--- Task details ---
Write out exactly the lines of the entries below from the one holding "let evs := events f in" to the one holding "let* q := load", inclusive, and leave out all other lines.

──────────

Definition fdevent_remove (p : Z) (w : world) : outcome world :=
  let* f := deref p w in
  let* w := if flag (state f) FDE_PENDING then fdevent_plist_remove p w else Val w in
  let* f := deref p w in
  let* w := if flag (state f) FDE_ACTIVE then
              let* w := fdevent_disconnect p w in fdevent_unregister p w
            else Val w in
  let* w := upd p (with_state 0) w in
  upd p (with_events 0) w.

Definition fdevent_destroy (p : Z) (w : world) : outcome world :=
  if p =? NULL then Val w else
  let* f := deref p w in
  if negb (flag (state f) FDE_CREATED) then Trap Aborted else fdevent_remove p w.

(** *** Dispatch *)

(** The callback is called; [subs] are the messages in the socket that
    fdevent_subproc_event_func reads: descriptors, with the number of bytes that FIONREAD
    reports for each.  Without a message the read fails. *)
Fixpoint fdevent_call_fdfunc (subs : list (Z * Z)) (p : Z) (w : world) : outcome world :=
  let* f := deref p w in
  let evs := events f in
  let* w := upd p (with_events 0) w in
  if negb (flag (state f) FDE_PENDING) then Val w else
  let* w := upd p (fun f => with_state (Z.land (state f) (Z.lnot FDE_PENDING)) f) w in
  let w := emit (Callback (fd f) evs (func f) (arg f)) w in
  if negb (func f =? SUBPROC) then Val w else
  (** fdevent_subproc_event_func *)
  if (fd f <? 0) || (zlen (fd_table w) <=? fd f) then Trap Aborted else
  let* fde := load (fd_table w) (fd f) in
  let* w := fdevent_add fde FDE_READ w in
  if negb (flag evs FDE_READ) then Val w else
  match subs with
  | [] => Trap Aborted
  | (subproc_fd, rcount) :: subs =>
      if (subproc_fd <? 0) || (zlen (fd_table w) <=? subproc_fd) then Val w else
      let* q := load (fd_table w) subproc_fd in
      if q =? NULL then Val w else
      let* g := deref q w in
      if negb (fd g =? subproc_fd) then Val w else
      let* w := upd q (with_eof 1) w in
      if negb (rcount =? 0) then Val w else
      let* w := upd q (fun f => with_events (Z.lor (events f) FDE_READ) f) w in
      let* g := deref q w in
      if flag (state g) FDE_PENDING then Val w else
      let* w := upd q (fun f => with_state (Z.lor (state f) FDE_PENDING) f) w in
      fdevent_call_fdfunc subs q w
  end.

(** One round of the inner loop of fdevent_loop; [false] when nothing is pending. *)
Definition dispatch (subs : list (Z * Z)) (w : world) : outcome (bool * world) :=
  let* (p, w) := fdevent_plist_dequeue w in
  if p =? NULL then Val (false, w) else
  let* w := fdevent_call_fdfunc subs p w in
  Val (true, w).

(** The sockets are [s0], [s1]; malloc gave [p]. *)
Definition fdevent_subproc_setup (s1 p : Z) (junk : fdevent) (w : world) : outcome world :=
  let* w := fdevent_create p junk s1 SUBPROC NULL w in
  if p =? NULL then Trap Aborted else fdevent_add p FDE_READ w.
End Table.

(** ** The list *)

Definition with_heap (h : gmap Z fdevent) (w : world) : world :=
  mkWorld h (fd_table w) (read_fds w) (write_fds w) (error_fds w) (select_n w) (trace w).

Definition nxt (h : gmap Z fdevent) (p : Z) : option Z := next <$> h !! p.
Definition prv (h : gmap Z fdevent) (p : Z) : option Z := prev <$> h !! p.

(** An object without its links. *)
Definition core (f : fdevent) : fdevent := with_next NULL (with_prev NULL f).
Definition same_core (h h' : gmap Z fdevent) : Prop := forall q, core <$> h' !! q = core <$> h !! q.

Definition link (h : gmap Z fdevent) (u v : Z) : Prop := nxt h u = Some v /\ prv h v = Some u.

(** Each element is linked to the next one. *)
Fixpoint chain (h : gmap Z fdevent) (L : list Z) : Prop :=
  match L with
  | u :: (v :: _) as t => link h u v /\ chain h t
  | _ => True
  end.
Definition cycle (h : gmap Z fdevent) (l : list Z) : Prop := chain h (LIST :: l ++ [LIST]).

Lemma chain_app h A u v B : chain h (A ++ u :: v :: B) <-> chain h (A ++ [u]) /\ link h u v /\ chain h (v :: B).
Proof.
  induction A as [| x A IH]; [simpl; tauto |]. destruct A as [| y A]; simpl in *; tauto.
Qed.

Lemma chain_frame h h' L : forall x a A u, L = x :: a -> L = A ++ [u] -> (forall q, q ∈ A -> nxt h' q = nxt h q) ->
  (forall q, q ∈ a -> prv h' q = prv h q) -> chain h L -> chain h' L.
Proof.
  induction L as [| z L IH]; intros x a A u E1 E2 Hn Hp Hc; [done |]. injection E1 as -> ->.
  destruct a as [| v a]; [done |]. destruct A as [| y A]; [done |]. injection E2 as <- E2.
  destruct Hc as [[H1 H2] Hc]. split.
  - split; [rewrite Hn by (by left); done | rewrite Hp by (by left); done].
  - apply (IH v a A u); [done | done | | | done]; intros q Hq; [apply Hn | apply Hp]; by right.
Qed.

Lemma same_core_refl h : same_core h h.
Proof. done. Qed.

Lemma same_core_trans h1 h2 h3 : same_core h1 h2 -> same_core h2 h3 -> same_core h1 h3.
Proof. intros H1 H2 q. by rewrite H2. Qed.

Lemma same_core_some h h' p : same_core h h' -> is_Some (h !! p) -> is_Some (h' !! p).
Proof. intros Hs [f Hf]. specialize (Hs p). rewrite Hf in Hs. destruct (h' !! p); [eauto | done]. Qed.

Lemma deref_Val p w f : heap w !! p = Some f -> deref p w = Val f.
Proof. unfold deref. by intros ->. Qed.

Lemma upd_Val p g w f : heap w !! p = Some f -> upd p g w = Val (with_heap (<[p := g f]> (heap w)) w).
Proof. intros Hf. unfold upd. by rewrite (deref_Val p w f). Qed.

Lemma upd_next p v w : is_Some (heap w !! p) ->
  exists h', upd p (with_next v) w = Val (with_heap h' w) /\ same_core (heap w) h' /\
    (forall q, nxt h' q = if decide (q = p) then Some v else nxt (heap w) q) /\ (forall q, prv h' q = prv (heap w) q).
Proof.
  intros [f Hf]. eexists. split; [by apply upd_Val |]. unfold nxt, prv.
  split_and!; intros q; (destruct (decide (q = p)) as [-> | Hq]; [rewrite lookup_insert_eq | by rewrite lookup_insert_ne by done]); simpl; [| done |]; by rewrite Hf.
Qed.

Lemma upd_prev p v w : is_Some (heap w !! p) ->
  exists h', upd p (with_prev v) w = Val (with_heap h' w) /\ same_core (heap w) h' /\
    (forall q, nxt h' q = nxt (heap w) q) /\ (forall q, prv h' q = if decide (q = p) then Some v else prv (heap w) q).
Proof.
  intros [f Hf]. eexists. split; [by apply upd_Val |]. unfold nxt, prv.
  split_and!; intros q; (destruct (decide (q = p)) as [-> | Hq]; [rewrite lookup_insert_eq | by rewrite lookup_insert_ne by done]); simpl; [| | done]; by rewrite Hf.
Qed.

Lemma with_heap_heap h h' w : with_heap h' (with_heap h w) = with_heap h' w.
Proof. done. Qed.

Lemma chain_some h L q : chain h L -> q ∈ L -> (1 < length L)%nat -> is_Some (h !! q).
Proof.
  assert (forall r v, nxt h r = Some v -> is_Some (h !! r)) as Hn by (unfold nxt; intros r v; destruct (h !! r); [eauto | done]).
  assert (forall r v, prv h r = Some v -> is_Some (h !! r)) as Hp by (unfold prv; intros r v; destruct (h !! r); [eauto | done]).
  induction L as [| u L IH]; intros Hc Hq Hl; [simpl in Hl; lia |]. destruct L as [| v L]; [simpl in Hl; lia |].
  destruct Hc as [[H1 H2] Hc]. apply elem_of_cons in Hq as [-> | Hq]; [eauto |].
  destruct L as [| t L]; [| apply IH; [done | done | simpl; lia]].
  apply elem_of_cons in Hq as [-> | []%elem_of_nil]. eauto.
Qed.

──────────

--- Result of the exercise ---
  let evs := events f in
  let* w := upd p (with_events 0) w in
  if negb (flag (state f) FDE_PENDING) then Val w else
  let* w := upd p (fun f => with_state (Z.land (state f) (Z.lnot FDE_PENDING)) f) w in
  let w := emit (Callback (fd f) evs (func f) (arg f)) w in
  if negb (func f =? SUBPROC) then Val w else
  (** fdevent_subproc_event_func *)
  if (fd f <? 0) || (zlen (fd_table w) <=? fd f) then Trap Aborted else
  let* fde := load (fd_table w) (fd f) in
  let* w := fdevent_add fde FDE_READ w in
  if negb (flag evs FDE_READ) then Val w else
  match subs with
  | [] => Trap Aborted
  | (subproc_fd, rcount) :: subs =>
      if (subproc_fd <? 0) || (zlen (fd_table w) <=? subproc_fd) then Val w else
      let* q := load (fd_table w) subproc_fd in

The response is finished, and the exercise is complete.